Netflix received a huge onslaught of criticism after the release of the first season of the show, the final episode of which depicted Hannah’s suicide in graphic detail.

Psychiatrist Mark Sinyor told CBC News that Thirteen Reasons Why “violated several best practices for safe reporting on suicide,” as it “glamorized and romanticized suicide, presented suicide methods, and failed to describe how mental illnesses are treatable.”

Furthermore, the show’s Mature rating was not dissuading younger children from watching it.

In fact, an Edmonton school principal decided to take extreme measures after hearing grade six students discussing the more graphic parts of the show with their classmates.
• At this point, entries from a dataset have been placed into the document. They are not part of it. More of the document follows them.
Lemma chat_disk (query : option jsstring) (topK : option Z) (w : World) :
  disk (snd (chat env query topK w)) = disk w.
Proof.
  unfold chat, handle. destruct (blank query); [reflexivity|].
  unfold bind, embedOne, gets, lift, dateNow, generate, ret.
  destruct (embedding_service env _ _) as [qemb|message]; [|reflexivity].
  cbn. destruct (rank qemb topK (kb w)) as [ranked|message]; [|reflexivity].
  cbn. destruct (generation_service env _ _); reflexivity.
Qed.

(** A document without embedding stops the scoring when the query vector
    is not empty. *)
Lemma scoreAll_unembedded (qemb : vec) (docs : list Doc) :
  qemb <> [] ->
  Exists (fun d => doc_embedding d = None) docs ->
  scoreAll qemb docs = Throw typeError.
Proof.
  intros Hq. induction 1 as [d docs Hd | d docs Hdocs IH]; cbn [scoreAll].
  - rewrite Hd. cbn. now destruct qemb.
  - rewrite IH. destruct (doc_embedding d) as [b|]; cbn; [reflexivity|].
    now destruct qemb.
Qed.

End MoreChat.


(** X15: [POST /chat] never writes: whatever the query, [topK] and the
    services' answers, the store and the snapshot on disk are the same
    after the request; at most the query itself, untrimmed, is sent to the
    embedding service. *)
Theorem chat_read_only (env : Env) (query : option jsstring)
    (topK : option Z) (w : World) :
  kb (snd (chat env query topK w)) = kb w /\
  disk (snd (chat env query topK w)) = disk w /\
  (embed_log (snd (chat env query topK w)) = embed_log w \/
   exists q, query = Some q /\
     embed_log (snd (chat env query topK w)) = embed_log w ++ [q]).
Proof.
  split; [apply chat_kb|]. split; [apply chat_disk|].
  unfold chat, handle. destruct (blank query) eqn:Hb; [now left|].
  destruct query as [q|]; [|discriminate]. right. exists q. split; [reflexivity|].
  unfold bind, embedOne, gets, lift, dateNow, generate, ret.
  change (default [] (Some q)) with q.
  destruct (embedding_service env _ _) as [qemb|message]; [|reflexivity].
  cbn. destruct (rank qemb topK (kb w)) as [ranked|message]; [|reflexivity].
  cbn. destruct (generation_service env _ _); reflexivity.
Qed.

(** X16: when the embedding service fails on the query, [POST /chat]
    answers 500 with the failure message; the generation service is not
    called and the clock is not read. *)
Theorem chat_embedding_failure (env : Env) (q : jsstring) (topK : option Z)
    (w : World) (message : jsstring) :
  Exists (fun c => isWhiteSpace c = false) q ->
  embedding_service env (length (embed_log w)) q = Failure message ->
  chat env (Some q) topK w
  = (Error 500 message, set_embed_log (embed_log w ++ [q]) w).
Proof.
  intros Hq Hfail. unfold chat, handle. rewrite (not_blank q Hq).
  change (default [] (Some q)) with q.
  unfold bind at 1. unfold embedOne. now rewrite Hfail.
Qed.

Lemma chat_embedding_failure_witness :
  chat env_down (Some (lit "what is it")) None (mkWorld [doc_x] None [] [] 0)
  = (Error 500 (lit "connect ECONNREFUSED"),
     set_embed_log [lit "what is it"] (mkWorld [doc_x] None [] [] 0)).
Proof.
  apply (chat_embedding_failure env_down (lit "what is it") None
           (mkWorld [doc_x] None [] [] 0) (lit "connect ECONNREFUSED")).
  - apply Exists_cons_hd. reflexivity.
  - reflexivity.
Defined.

(** X17: a document without embedding in the store makes every
    [POST /chat] whose query gets a non-empty embedding fail with status
    500 and the message of the TypeError; the generation service is not
    called. *)
Theorem chat_unembedded_document (env : Env) (q : jsstring) (topK : option Z)
    (w : World) (qemb : vec) :
  Exists (fun c => isWhiteSpace c = false) q ->
  embedding_service env (length (embed_log w)) q = Reply qemb ->
  qemb <> [] ->
  Exists (fun d => doc_embedding d = None) (kb w) ->
  chat env (Some q) topK w
  = (Error 500 typeError, set_embed_log (embed_log w ++ [q]) w).
Proof.
  intros Hq Hreply Hne Hdoc. unfold chat, handle. rewrite (not_blank q Hq).
  change (default [] (Some q)) with q.
  unfold bind at 1. unfold embedOne. rewrite Hreply.
  unfold bind at 1. unfold gets. unfold bind at 1. unfold lift, rank. cbn [kb set_embed_log].
  now rewrite (scoreAll_unembedded qemb (kb w) Hne Hdoc).
Qed.

Lemma chat_unembedded_document_witness :
  chat env_up (Some (lit "what is it")) None (mkWorld [doc_x; doc_seed] None [] [] 0)
  = (Error 500 typeError,
     set_embed_log [lit "what is it"] (mkWorld [doc_x; doc_seed] None [] [] 0)).
Proof.
  apply (chat_unembedded_document env_up (lit "what is it") None
           (mkWorld [doc_x; doc_seed] None [] [] 0) [Num 1; Num 0; Num 0]%float).
  - apply Exists_cons_hd. reflexivity.
  - reflexivity.
  - discriminate.
  - apply Exists_cons_tl, Exists_cons_hd. reflexivity.
Defined.



(** ** More on ranking *)

Section MoreRanking.

Lemma leb_not_ltb (x y : float) : (y <=? x)%float = true -> (x <? y)%float = false.
Proof.
  rewrite ltb_spec, leb_spec. unfold SFltb, SFleb.
  rewrite (SFcompare_antisym (Prim2SF x) (Prim2SF y)).
  now destruct (SFcompare (Prim2SF x) (Prim2SF y)) as [[]|].
Qed.

Lemma leb_numeric (x y : float) :
  (y <=? x)%float = true -> is_nan x = false /\ is_nan y = false.
Proof.
  rewrite leb_spec. unfold is_nan. rewrite !FloatAxioms.eqb_spec.
  unfold SFleb, SFeqb.
  destruct (Prim2SF x) as [sx|sx| |sx mx ex] eqn:Ex,
           (Prim2SF y) as [sy|sy| |sy my ey] eqn:Ey;
    try discriminate; intros _; split;
    try reflexivity; try (now destruct sx); try (now destruct sy);
    apply negb_false_iff; apply SFeqb_refl_finite.
Qed.

(** Sorting candidates that are already from the highest score to the
    lowest, ties included, changes nothing. *)
Lemma sort_sorted_id (l : list Scored) : Sorted notAbove l -> sort l = l.
Proof.
  induction 1 as [|x l Hl IH Hhd]; [reflexivity|].
  cbn [sort]. rewrite IH. destruct Hhd as [|y l' Hxy]; [reflexivity|].
  cbn [insert]. unfold compareFn. unfold notAbove in Hxy.
  destruct (leb_numeric _ _ Hxy) as [Hx Hy].
  now rewrite (sub_sign (score x) (score y) Hx Hy), (leb_not_ltb _ _ Hxy).
Qed.

Lemma cosineOf_empty (b : option vec) : cosineOf [] b = Ret 0%float.
Proof. now destruct b. Qed.

Lemma scoreAll_empty (docs : list Doc) : scoreAll [] docs = Ret (zeroScored docs).
Proof.
  induction docs as [|d docs IH]; [reflexivity|].
  cbn [scoreAll]. now rewrite cosineOf_empty, IH.
Qed.

Lemma zeroScored_sorted (docs : list Doc) : Sorted notAbove (zeroScored docs).
Proof.
  induction docs as [|d docs IH]; [constructor|].
  cbn. constructor; [exact IH|]. destruct docs; constructor. reflexivity.
Qed.


Lemma slice0_negative {A} (l : list A) (e : Z) :
  (e < 0)%Z -> slice0 l e = take (length l - Z.to_nat (- e)) l.
Proof.
  intros He. unfold slice0. destruct (Z.ltb_spec e 0); [|lia].
  f_equal. lia.
Qed.

End MoreRanking.

(** X19: with an empty query embedding every document scores [+0],
    whether it has an embedding or not: the ranking never throws and
    returns the first [topK] documents in store order. *)
Theorem rank_empty_query (topK : option Z) (docs : list Doc) :
  rank [] topK docs = Ret (slice0 (zeroScored docs) (topKOf topK)).
Proof.
  unfold rank. rewrite scoreAll_empty.
  now rewrite (sort_sorted_id _ (zeroScored_sorted docs)).
Qed.

(** X20: the ranking is stable on a corpus already in order: when the
    scores, in store order, go from the highest to the lowest, ties
    included, the candidates are returned in store order. *)
Theorem rank_keeps_order (qemb : vec) (topK : option Z) (docs : list Doc)
    (scored : list Scored) :
  scoreAll qemb docs = Ret scored ->
  descending scored ->
  rank qemb topK docs = Ret (slice0 scored (topKOf topK)).
Proof.
  intros Hrun Hdesc. unfold rank. rewrite Hrun.
  now rewrite (sort_sorted_id scored (StronglySorted_Sorted Hdesc)).
Qed.

Lemma rank_keeps_order_witness :
  rank [Num 1; Num 0]%float (Some 5%Z) [doc_a; doc_b; doc_b]
  = Ret (slice0 [mkScored doc_a 0x1.fffffff768fa0p-1%float;
                 mkScored doc_b 0%float; mkScored doc_b 0%float] (topKOf (Some 5%Z))).
Proof.
  apply (rank_keeps_order [Num 1; Num 0]%float (Some 5%Z) [doc_a; doc_b; doc_b]).
  - reflexivity.
  - repeat constructor.
Defined.

(** X21: a negative [topK] counts from the end: with every document
    scorable, [rank] returns the whole corpus ordered from the highest
    score to the lowest, without its last [-topK] candidates. *)
Theorem rank_negative_topK (qemb : vec) (k : Z) (docs : list Doc) :
  (k < 0)%Z ->
  Forall (scorable qemb) docs ->
  exists all,
    descending all /\ Permutation (map scored_doc all) docs /\
    rank qemb (Some k) docs = Ret (take (length docs - Z.to_nat (- k)) all).
Proof.
  intros Hk Hdocs.
  destruct (scoreAll_scorable qemb docs Hdocs) as (scored & Hrun & Hmap & Hnum & _).
  exists (sort scored). split; [now apply sort_descending|].
  assert (Hperm : Permutation (map scored_doc (sort scored)) docs).
  { rewrite <- Hmap. apply Permutation_map, sort_perm. }
  split; [exact Hperm|].
  unfold rank. rewrite Hrun. cbn [topKOf default from_option id].
  rewrite (slice0_negative _ _ Hk). do 2 f_equal.
  rewrite <- (length_map scored_doc (sort scored)). f_equal.
  now apply Permutation_length.
Qed.

Lemma rank_negative_topK_witness :
  exists all,
    descending all /\ Permutation (map scored_doc all) [doc_b; doc_a; doc_b] /\
    rank [Num 1; Num 0]%float (Some (-2)%Z) [doc_b; doc_a; doc_b]
    = Ret (take (length [doc_b; doc_a; doc_b] - Z.to_nat (- (-2))) all).
Proof.
  apply (rank_negative_topK [Num 1; Num 0]%float (-2)%Z [doc_b; doc_a; doc_b]).
  - lia.
  - repeat constructor.
    + exists 0%float. split; reflexivity.
    + exists 0x1.fffffff768fa0p-1%float. split; reflexivity.
    + exists 0%float. split; reflexivity.
Defined.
In April 2017, CBC News reported that Principal Azza Ghali of St. Vincent Elementary School had made the decision to ban all discussion of the show, asking parents to “ let [their children] know that discussion of 13 Reasons Why [was] not permitted at school due to the disturbing subject matter.”

This is where things get difficult when it comes to censorship versus sensitivity, especially when it comes to younger children.

Suicide is an extremely difficult concept to comprehend, especially for elementary-schoolers. It is understandable that school administration did not want their students discussing the show with each other, especially considering the fact that it was impossible to know if students would be receiving follow-up discussions at home with their parents.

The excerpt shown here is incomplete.